Friday, June 11, 2010

What in the Name of Outworld...

Recently, IGN.com pointed me in the direction of a strange video on YouTube concerning a Mortal Kombat movie.  This struck me as odd, since I figured the MK series all but finished after their latest videogame - Mortal Kombat: Armageddon - did everything it could to put an end to the increasingly insane storyline that is the Mortal Kombat universe.  The two movies that were made in 1995 and 1997 varied from mediocre adaptation (the first one) to holy-crap-why-are-my-eyes-disintegrating bad (the second one).  Mortal Kombat: Annihilation was so bad, in fact, that I had been sure that no one would ever attempt another.

Apparently I was wrong.

The video (watch it here) isn't so much a trailer as it is an opening sequence, where we see Jax - and who doesn't love Jax? - as a struggling cop in a nasty, beat-down city chatting with a mysterious hand-cuffed prisoner about some different serial killers running amuck.  Each killer - I'll let you find out who they are yourself - is a different character from the MK series reinvisioned in what most people are describing as a sort of Batman Begins take on the series.  You're treated to a brutal, if not terribly well-coordinated, fight scene, then a revelation of the identity of the prisoner with Jax before the video ends and you're left wondering "when can I see this in theaters?"

Come to find out, the video was made by director Kevin Tancharoen as a sort of bid for the opportunity to make the thing into a full-length film.  Judging from the seven minutes that I saw, I'm actually all for it.  Look no further than my 2010 movie preview to see that the theaters are being flooded with remakes and reboots right now, but for me at least, there's something different about the Mortal Kombat series.  I personally didn't grow up watching The Karate Kid or the A-Team TV series.  My generation played Mortal Kombat and watched Power Rangers (which I hear is coming back) and Teenage Mutant Ninja Turtles, also rumored to be rebooted in the next few years.

Reboots and remakes are complicated subjects for me.  On the one hand, they seem utterly unoriginal, since you're really just taking the same plot and putting a fresh coat of paint on it to make a few bucks (like what Avatar did with Disney's Pocahontas).  They feel as though inspired purely by greed and ease of accesibility.  "Hey, Remember [insert random 70s or 80s TV show, like Charlie's Angels and A-Team]?  People liked that.  I bet if we tweak it so that it's young and fresh and relatable to today's audience, they'll totally go for it!"  Sequels are just more of the same.  "Hey, Shrek did pretty good at the box office.  Let's make another one!"  You don't have to make up new characters, settings, or plots, and instantly you have thousands of fans familiar with the universe of your movie before it's even made, thereby making them more likely to go out and see it.  The skeptic in me really, really hates reboots, remakes, and sequels that aren't necessary to further the plot (good example of necessary sequels: the latter two Lord of the Rings films).

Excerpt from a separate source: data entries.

(* ===== verification/_CoqProject ===== *)
-Q . S2P
Prelude.v
Text.v
CanonicalJson.v
TransactionJob.v
Bonds.v
Rewards.v
ChainAnchor.v
Clarity.v
Principals.v
OperationPlan.v
SweepPlan.v
Signer.v
NakamotoBlock.v
AnchorCapture.v
RewardReads.v
Broadcast.v
LiveReader.v
Recipe.v
Receipt.v
RunStore.v
SweepStore.v
Cadence.v
RunService.v
LiveDriver.v
StakerClaims.v
LiveFacts.v
SweepService.v
GasWallet.v
RewardActions.v
Schedule.v
WalletRequest.v
WalletVerify.v
SignerGrant.v
WalletFacts.v
IntentStore.v
IntentService.v
RunProtocol.v
SweepProtocol.v
RunLogic.v
RunSafety.v
RunCorrect.v
SweepSafety.v
SweepSystem.v
SweepCorrect.v
RunScenario.v
SweepScenario.v
LiveScenario.v
GasWalletCorrect.v
ScheduleCorrect.v
ScheduleScenario.v
WalletFactsCorrect.v
IntentStoreCorrect.v
IntentRegistry.v
IntentSystem.v
IntentLogic.v
IntentSteps.v
IntentMethods.v
IntentCorrect.v
IntentScenario.v
ObserverInbox.v
ObserverInboxCorrect.v
ObserverProcess.v
ObserverCorrect.v
ObserverStatus.v
ObserverDrain.v
ObserverReconcile.v
ObserverReconcileCorrect.v
ObserverScenario.v
EngineTables.v
EngineStore.v
EngineProtocol.v
EngineCorrect.v
EngineListing.v
EngineScenario.v
ClaimDocuments.v
ManagerClaim.v
ManagerClaimCorrect.v
ManagerClaimScenario.v
Tactic Notation "inv_ok" hyp(H) := cbn [mbind result_bind] in H || idtac; inv_ok_in H.

(** Reflects boolean comparisons on [Z] and boolean connectives into propositions. *)
Ltac breflect :=
  repeat match goal with
  | H : andb _ _ = true |- _ => apply andb_true_iff in H; destruct H
  | H : orb _ _ = false |- _ => apply orb_false_iff in H; destruct H
  | H : negb _ = true |- _ => apply negb_true_iff in H
  | H : negb _ = false |- _ => apply negb_false_iff in H
  | H : Z.eqb _ _ = true |- _ => apply Z.eqb_eq in H
  | H : Z.eqb _ _ = false |- _ => apply Z.eqb_neq in H
  | H : Z.ltb _ _ = true |- _ => apply Z.ltb_lt in H
  | H : Z.ltb _ _ = false |- _ => apply Z.ltb_ge in H
  | H : Z.leb _ _ = true |- _ => apply Z.leb_le in H
  | H : Z.leb _ _ = false |- _ => apply Z.leb_gt in H
  | H : Z.gtb _ _ = _ |- _ => rewrite Z.gtb_ltb in H
  | H : Z.geb _ _ = _ |- _ => rewrite Z.geb_leb in H
  | H : String.eqb _ _ = true |- _ => apply String.eqb_eq in H
  | H : String.eqb _ _ = false |- _ => apply String.eqb_neq in H
  | H : bool_decide _ = true |- _ => apply bool_decide_eq_true in H
  | H : bool_decide _ = false |- _ => apply bool_decide_eq_false in H
  end.

(** Membership in a list of constructors, decided by evaluation. *)
Ltac is_in := apply (proj1 (bool_decide_eq_true _)); reflexivity.
Ltac not_in H := exfalso; revert H; apply (proj1 (bool_decide_eq_false _)); reflexivity.

Create HintDb sidekick.
#[export] Hint Extern 5 (_ <= _)%Z => lia : sidekick.
#[export] Hint Extern 5 (_ < _)%Z => lia : sidekick.
(** The [l1-withdrawal] field of a claim. *)
Definition l1WithdrawalOf (event : list (string * ClarityValue)) (path : string)
    : decoder (option L1Withdrawal) :=
  l1Value ← manager_field event "l1-withdrawal" path;
  match l1Value with
  | COptionalSome v =>
      l1 ← manager_tuple v (path ++ ".l1-withdrawal");
      request ← uintOf l1 "withdrawal-request" (path ++ ".l1-withdrawal");
      amount ← uintOf l1 "amount" (path ++ ".l1-withdrawal");
      fee ← uintOf l1 "max-fee" (path ++ ".l1-withdrawal");
      Ok (Some {| l1_requestId := request; l1_amountSats := amount; l1_maxFeeSats := fee |})
  | COptionalNone => Ok None
  | _ => Err (codec_error (expected_optional (type_of l1Value)) (path ++ ".l1-withdrawal"))
  end.

(** The branches on the topic. *)
Definition decodeTopic (event : list (string * ClarityValue)) (eventTopic path : string)
    : decoder ManagerPrintEvent :=
  if String.eqb eventTopic "claim-staker-rewards" then
    l1Withdrawal ← l1WithdrawalOf event path;
    staker ← principalOf event "staker" path;
    cycle ← uintOf event "reward-cycle" path;
    b ← manager_field event "bond-index" path;
    bondIndex ← optionalUInt b (path ++ ".bond-index");
    amount ← uintOf event "amount-sats" path;
    Ok (claim_staker_rewards staker cycle bondIndex amount l1Withdrawal)
  else if String.eqb eventTopic "reclaim-failed-withdrawal" then
    request ← uintOf event "request-id" path;
    staker ← principalOf event "staker" path;
    amount ← uintOf event "amount-sats" path;
    Ok (reclaim_failed_withdrawal request staker amount)
  else if String.eqb eventTopic "settle-accepted-withdrawal" then
    request ← uintOf event "request-id" path;
    staker ← principalOf event "staker" path;
    released ← uintOf event "liability-released" path;
    Ok (settle_accepted_withdrawal request staker released)
  else if String.eqb eventTopic "update-admin" then
    admin ← principalOf event "admin" path;
    e ← manager_field event "enabled" path;
    enabled ← decodeBoolean e (path ++ ".enabled");
    Ok (update_admin admin enabled)
  else Ok (other eventTopic).

Definition decodeManagerPrintEvent (value : ClarityValue) (path : string)
    : decoder ManagerPrintEvent :=
  event ← manager_tuple value path;
  t ← manager_field event "topic" path;
  eventTopic ← manager_topic t (path ++ ".topic");
  decodeTopic event eventTopic path.

End ManagerEvents.

(** * What the decoders accept

    The fields a decoder reads, as facts about the tuple: the shapes under which it returns. *)

Definition has_uint (f : list (string * ClarityValue)) (name : string) (n : Z) : Prop :=
  property name f = Some (CUInt n).

Definition has_uint_text (f : list (string * ClarityValue)) (name text : string) : Prop :=
  exists n, has_uint f name n /\ text = bigint_toString n.

Definition has_principal (f : list (string * ClarityValue)) (name p : string) : Prop :=
  property name f = Some (CPrincipalStandard p) \/ property name f = Some (CPrincipalContract p).

Definition has_topic (f : list (string * ClarityValue)) (t : string) : Prop :=
  property "topic" f = Some (CStringASCII t) \/ property "topic" f = Some (CStringUTF8 t).

Definition has_bool (f : list (string * ClarityValue)) (name : string) (b : bool) : Prop :=
  property name f = Some (if b then CBoolTrue else CBoolFalse).

Lemma decodeUInt_Ok v path n : Codecs.decodeUInt v path = Ok n <-> v = CUInt n.
Proof. unfold Codecs.decodeUInt, Codecs.expectUInt, Codecs.mismatch. destruct v; split; congruence. Qed.

Lemma expectTuple_Ok v path f : Codecs.expectTuple v path = Ok f <-> v = CTuple f.
Proof. unfold Codecs.expectTuple, Codecs.mismatch. destruct v; split; congruence. Qed.

Lemma expectPrincipal_Ok v path p :
  Codecs.expectPrincipal v path = Ok p <-> v = CPrincipalStandard p \/ v = CPrincipalContract p.
Proof.
  unfold Codecs.expectPrincipal. destruct v; split; try (intros [|]; congruence);
    intros [= ->]; auto.
Qed.

Lemma decodeBoolean_Ok v path b :
  Codecs.decodeBoolean v path = Ok b <-> v = if b then CBoolTrue else CBoolFalse.
Proof. unfold Codecs.decodeBoolean. destruct v, b; split; congruence. Qed.

Lemma topic_Ok v path t :
  Pox5Events.topic v path = Ok t <-> v = CStringASCII t \/ v = CStringUTF8 t.
Proof.
  unfold Pox5Events.topic. destruct v; split; try (intros [|]; congruence);
    intros [= ->]; auto.
Qed.

Lemma field_Ok f name path v :
  ManagerEvents.manager_field f name path = Ok v <-> property name f = Some v.
Proof. unfold ManagerEvents.manager_field. destruct (property name f); split; congruence. Qed.

Lemma tupleField_Ok v name path w :
  Codecs.tupleField v name path = Ok w <-> exists f, v = CTuple f /\ property name f = Some w.
Proof.
  unfold Codecs.tupleField. rewrite bind_Ok. setoid_rewrite expectTuple_Ok. split.
  - intros (f & -> & H). exists f. destruct (property name f); split; congruence.
  - intros (f & -> & H). exists f. by rewrite H.
Qed.

Lemma uintOf_Ok f name path s :
  ManagerEvents.uintOf f name path = Ok s <-> has_uint_text f name s.
Proof.
  unfold ManagerEvents.uintOf, has_uint_text, has_uint. rewrite bind_Ok. split.
  - intros (v & Hv%field_Ok & (n & ->%decodeUInt_Ok & [= <-])%bind_Ok). eauto.
  - intros (n & Hn & ->). exists (CUInt n). by rewrite field_Ok.
Qed.

Lemma uintText_Ok f name path s :
  Pox5Events.uintText f name path = Ok s <-> has_uint_text f name s.
Proof. apply uintOf_Ok. Qed.

Lemma principalOf_Ok f name path p :
  ManagerEvents.principalOf f name path = Ok p <-> has_principal f name p.
Proof.
  unfold ManagerEvents.principalOf, ManagerEvents.principal, has_principal. rewrite bind_Ok.
  setoid_rewrite field_Ok. setoid_rewrite expectPrincipal_Ok. split.
  - intros (v & Hv & [-> | ->]); auto.
  - intros [H | H]; eauto.
Qed.

Lemma boolOf_Ok f name path q b :
  (e ← ManagerEvents.manager_field f name path; Codecs.decodeBoolean e q) = Ok b <-> has_bool f name b.
Proof.
  rewrite bind_Ok. setoid_rewrite field_Ok. setoid_rewrite decodeBoolean_Ok. unfold has_bool. split.
  - by intros (v & Hv & ->).
  - eauto.
Qed.
(* ===== verification/Principals.v ===== *)
(** * Contract principals

    packages/protocol/src/principals.ts.  [validateStacksAddress] is the library's address
    check, a parameter.  Parsing a contract principal is shown to be exact: it accepts
    [ADDRESS.name] for a valid address and a well-formed name and nothing else. *)

From S2P Require Import Prelude Text.

Open Scope Z_scope.

Inductive Network := mainnet | testnet.

#[global] Instance Network_eq_dec : EqDecision Network.
Proof. solve_decision. Defined.

Inductive PrincipalError := not_a_contract | invalid_address | invalid_contract_name.

Record ContractPrincipalParts := {
  address : string;
  contractName : string;
  network : Network;
}.

(** [(s.slice(0, i), s.slice(i + 1))] for [i = s.indexOf(".")], [None] when it is [-1]. *)
Fixpoint cut_dot (s : string) : option (string * string) :=
  match s with
  | EmptyString => None
  | String "." rest => Some (EmptyString, rest)
  | String c rest =>
      match cut_dot rest with
      | Some (before, after) => Some (String c before, after)
      | None => None
      end
  end.

Definition includes_dot (s : string) : bool := if cut_dot s is Some _ then true else false.

Definition is_letter (c : ascii) : bool := in_range "a" "z" c || in_range "A" "Z" c.

(** [/^[a-zA-Z][a-zA-Z0-9-_]{0,39}$/] *)
Definition contractNamePattern (s : string) : bool :=
  match s with
  | EmptyString => false
  | String c rest =>
      is_letter c && bool_decide (String.length rest <= 39)%nat &&
      forallb (fun d => is_letter d || is_digit d || Ascii.eqb d "-" || Ascii.eqb d "_") (chars rest)
  end.

(** [address.slice(0, 2)] *)
Definition prefix2 (s : string) : string := String.substring 0 2 s.

Definition network_of (address : string) : Network :=
  if String.eqb (prefix2 address) "SP" || String.eqb (prefix2 address) "SM"
  then mainnet else testnet.

Section Principals.

Context (validateStacksAddress : string -> bool).

Definition parseContractPrincipal (principal : string)
    : result PrincipalError ContractPrincipalParts :=
  match cut_dot principal with
  | None => Err not_a_contract
  | Some (address, contractName) =>
      if String.eqb address "" || includes_dot contractName then Err not_a_contract
      else if negb (validateStacksAddress address) then Err invalid_address
      else if negb (contractNamePattern contractName) then Err invalid_contract_name
      else Ok {| address := address; contractName := contractName; network := network_of address |}
  end.

Definition validatePrincipal (principal : string) : bool :=
  if negb (includes_dot principal) then validateStacksAddress principal
  else is_ok (parseContractPrincipal principal).

(** [ADDRESS.name] *)
Definition contract_principal (parts : ContractPrincipalParts) : string :=
  (address parts ++ "." ++ contractName parts)%string.

Definition valid_parts (parts : ContractPrincipalParts) : Prop :=
  address parts <> ""%string /\ includes_dot (address parts) = false /\
  validateStacksAddress (address parts) = true /\
  contractNamePattern (contractName parts) = true /\
  network parts = network_of (address parts).

Lemma cut_dot_cons c rest :
  c <> "."%char ->
  cut_dot (String c rest) =
    match cut_dot rest with Some (b, a) => Some (String c b, a) | None => None end.
Proof. intros H. destruct c as [[] [] [] [] [] [] [] []]; done || (by destruct H). Qed.

Lemma cut_dot_spec s a b :
  cut_dot s = Some (a, b) <-> s = (a ++ "." ++ b)%string /\ includes_dot a = false.
Proof.
  unfold includes_dot. revert a; induction s as [|c s IH]; intros a.
  - split; [done|]. by intros [H _]; destruct a.
  - destruct (ascii_dec c ".") as [->|Hc].
    + cbn. split; [by intros [= <- <-]|]. intros [H Ha]. destruct a as [|d a]; [by injection H as ->|].
      injection H as <- _. done.
    + rewrite cut_dot_cons by done. split.
      * destruct (cut_dot s) as [[a' b']|] eqn:E; [|done]. intros [= <- <-].
        destruct (proj1 (IH a') eq_refl) as [-> Ha]. split; [done|]. rewrite cut_dot_cons by done.
        by destruct (cut_dot a') as [[]|].
      * intros [H Ha]. destruct a as [|d a]; cbn in H; [by injection H|].
        injection H as <- H. rewrite cut_dot_cons in Ha by done.
        assert (cut_dot s = Some (a, b)) as ->; [|done].
        apply IH. split; [done|]. by destruct (cut_dot a) as [[]|].
Qed.

Lemma name_char_not_dot d :
  is_letter d || is_digit d || Ascii.eqb d "-" || Ascii.eqb d "_" = true -> d <> "."%char.
Proof. by intros H ->. Qed.

Lemma contractName_no_dot s : contractNamePattern s = true -> includes_dot s = false.
Proof.
  assert (Hrest : forall t, forallb (fun d => is_letter d || is_digit d || Ascii.eqb d "-" ||
            Ascii.eqb d "_") (chars t) = true -> includes_dot t = false).
  { intros t. unfold includes_dot. induction t as [|c t IH]; cbn [chars String.list_ascii_of_string forallb]; [done|].
    rewrite andb_true_iff. intros [Hc Ht]. apply name_char_not_dot in Hc.
    rewrite cut_dot_cons by done. specialize (IH Ht). by destruct (cut_dot t) as [[]|]. }
  destruct s as [|c s]; cbn; [done|]. rewrite !andb_true_iff. intros [[Hc _] Hs].
  specialize (Hrest s Hs). unfold includes_dot in *. rewrite cut_dot_cons.
  - by destruct (cut_dot s) as [[]|].
  - by intros ->.
Qed.

Lemma parse_contract_principal_text principal parts :
  parseContractPrincipal principal = Ok parts -> principal = contract_principal parts.
Proof.
  unfold parseContractPrincipal, contract_principal.
  destruct (cut_dot principal) as [[a n]|] eqn:E; [|done].
  apply cut_dot_spec in E as [-> _]. repeat case_match; try done. by intros [= <-].
Qed.

(** Parsing is exact: it returns [parts] exactly when the text is [address.name] for a
    non-empty dot-free valid address and a well-formed name, with the network of the address
    prefix; so printing the parts gives the text back. *)
Theorem parseContractPrincipal_spec principal parts :
  parseContractPrincipal principal = Ok parts <->
  principal = contract_principal parts /\ valid_parts parts.
Proof.
  unfold parseContractPrincipal, contract_principal, valid_parts. split.
  - destruct (cut_dot principal) as [[a n]|] eqn:E; [|done].
    apply cut_dot_spec in E as [-> Ha].
    destruct (String.eqb a "" || includes_dot n) eqn:E1; [done|]. breflect.
    destruct (validateStacksAddress a) eqn:E2; [|done].
    destruct (contractNamePattern n) eqn:E3; [|done]. intros [= <-]. cbn. split_and!; done.
  - destruct parts as [a n net]; cbn. intros (-> & Hne & Ha & Hv & Hn & ->).
    assert (cut_dot (a ++ String "." n)%string = Some (a, n)) as -> by (by apply cut_dot_spec).
    rewrite (contractName_no_dot n) by done. rewrite Hv, Hn.
    by apply String.eqb_neq in Hne as ->.
Qed.

Lemma parseContractPrincipal_Ok principal parts :
  parseContractPrincipal principal = Ok parts -> network parts = network_of (address parts).
Proof.
  unfold parseContractPrincipal. destruct (cut_dot principal) as [[a n]|]; [|done].
  repeat case_match; try done. by intros [= <-].
Qed.

End Principals.

Example parse_examples :
  let valid s := String.eqb s "SP1" || String.eqb s "ST1" in
  parseContractPrincipal valid "SP1.signer-manager" =
    Ok {| address := "SP1"; contractName := "signer-manager"; network := mainnet |} /\
  parseContractPrincipal valid "ST1.a.b" = Err not_a_contract /\
  parseContractPrincipal valid "ST2.a" = Err invalid_address /\
  parseContractPrincipal valid "ST1.9a" = Err invalid_contract_name /\
  validatePrincipal valid "ST1" = true /\ validatePrincipal valid ".a" = false.
Proof. split_and!; reflexivity. Qed.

Weirdly, it's the writer in me who actually welcomes reboots and remakes.  I enjoy seeing what contemporary writers do with existing material: what audience do they target, how does that affect the feel of the film, how do the characters or settings change - and, if so, why?  How does modern technology change the special effects (see Clash of the Titans for your answer there)?  How abstract does the director get in his adaptation?  The list goes on.  I can't help it.  Reboots and remakes, though I find them morally unappealing, are simply irrisistable.  Guess I'm addicted.

We'll see what becomes of this Mortal Kombat video.  Warner Brothers apparently has the rights to another movie, and the director of this YouTube video is buddies with the screenwriter attached to WB's film, so maybe he'll get his wish.  I read some of Tancharoen's commentary on the YouTube short, and he sounds like he really has his act together on making a Mortal Kombat film that far surpasses the crap from the 1990s while maintaining the spirit of the games.  Were I Ed Boon, I'd pay this director much consideration.  Taking something as wildly violent and over-the-top as the Mortal Kombat universe and uppercutting it into the world of realism may actually boost the series into respectability, much as Christopher Nolan did with Batman.

Of course, the debate as to whether or not Mortal Kombat NEEDS a dose of realism is an entirely different beast, and right now, I just don't have the stomach for it.  I'm gonna go watch this video instead.

NOTE: Within minutes of writing this, I went on IGN and saw a trailer for a new Mortal Kombat game that looks like it's done in the 2D playing style of Marvel vs. Capcom with the 3D graphics of the past few MK games.  How's that for weird timing?  Oh wait, E3's going on.